In der Anichstraße 4 war das Wiener Kleiderhaus „Zum Matrosen“ von Leon Abrahmer beheimatet. Nach dem „Anschluss“ wurde das Geschäft von SS-Sturmbandführer Alois Schintlholzer, einer der Mörder in der Pogromnacht geführt und schließlich von Ludwig Schirmer arisiert. In der Anichstraße 4 war auch das Modehaus Stiassny & Schlesinger untergebracht. Wenige Wochen nach dem Anschluss wurde der Betrieb arisiert und hieß Alteneder & Co. Die Liegenschaft der Familie Stiassny, bestehend aus einem Gebäude mit acht Wohnungen und zwei Geschäftslokalen, wurde von der Gestapo am 24.6.1938 zugunsten des Landes Österreich beschlagnahmt.

Die Samuel Hacker OHG betrieb in der Anichstraße 6 ein Tuchhaus.

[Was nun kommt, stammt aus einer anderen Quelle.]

(** X6.  Two calls in a row.  After a refresh that stored a truthy token
    with the lifetime [n] seconds at time [stored], the next call, made at
    time [later], returns that token without any outbound call when
    [later < stored + n * 1000 - 10000], and sends a second exchange
    otherwise. *)
Theorem token_reuse_window env st s data n :
  ~ usable (clock env (ticks st)) (tokenCache st) ->
  upstream env (length (sent st)) exchange = Response s (Json data) ->
  ok_status s = true ->
  truthy (field data "access_token") = true ->
  field data "expires_in" = VNum (Int n) ->
  let st1 := snd (getAccessToken CLIENT_ID CLIENT_SECRET env st) in
  let stored := clock env (S (ticks st)) in
  let later := clock env (S (S (ticks st))) in
  (later < stored + n * 1000 - 10000 ->
   getAccessToken CLIENT_ID CLIENT_SECRET env st1
   = (Returned (field data "access_token"), tick st1))
  /\ (stored + n * 1000 - 10000 <= later ->
      sent (snd (getAccessToken CLIENT_ID CLIENT_SECRET env st1))
      = sent st ++ [exchange; exchange]).
Proof.
  intros Hu Hr Hok Ht Hn st1 stored later.
  assert (Hd : nullish data = false) by (by destruct data).
  assert (E : getAccessToken CLIENT_ID CLIENT_SECRET env st
              = (Returned (field data "access_token"),
                 {| tokenCache :=
                      {| access_token := field data "access_token";
                         expires_at := Int (stored + n * 1000) |};
                    ticks := S (S (ticks st));
                    sent := sent st ++ [exchange] |})).
  { rewrite (getAccessToken_refresh _ _ env st s data (Int n)); try done.
    - by apply not_usable_stale.
    - by rewrite Hn. }
  subst st1. rewrite E. cbn [snd]. split; intros H.
  - apply getAccessToken_cached. unfold fresh. cbn. rewrite Ht. cbn.
    apply Z.ltb_lt. fold later. lia.
  - rewrite getAccessToken_sends_once.
    + cbn [sent]. by rewrite <- app_assoc.
    + unfold fresh. cbn. rewrite Ht. cbn. apply Z.ltb_ge. fold later. lia.
Qed.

Erich Hacker verweigerte im September 1938 die Unterschrift zum Verkauf des Betriebes und wurde von der Gestapo verhaftet und drei Monate eingesperrt. Nach der Arisierung des Betriebes musste Hacker zwangsweise nach Wien übersiedeln und konnte 1939 nach England emigrieren.

Die Familie Brüll hatte in der Anichstraße 7 ein Möbelhaus und Möbelfabrik. In der Pogromnacht wurde die Familie in ihrer Wohnung im selben Haus überfallen. Rudolf Brüll wurde mit einem Schlagring zu Boden geschlagen und ihm wurden 3 Rippen gebrochen. Seine Frau Julie wurde geschlagen und getreten und konnte sich durch einen Sprung über den Balkon auf das Hausdach retten. Rudolf wurde mit seinen Brüdern Franz und Josef am selben Tag von der Gestapo verhaftet. Nach einer kommissarischen Verwaltung wurde das Möbelhaus Brüll von Karl Zoglauer arisiert. 1949 wurde das Geschäft an die Familie Brüll zurückgegeben.

In der Anichstraße 13 gab es das Kinderkonfektionsgeschäft von Grete Berger. Grete Berger war die Schwester von Gertrude Adler. Grete Berger war mit Ing. Richard Berger verheiratet, der in der Pogromnacht erschlagen wurde. Grete Berger konnte mir ihrem Sohn Walter nach Palästina flüchten. Der zweite Sohn Fritz wanderte im August 1938 nach England aus.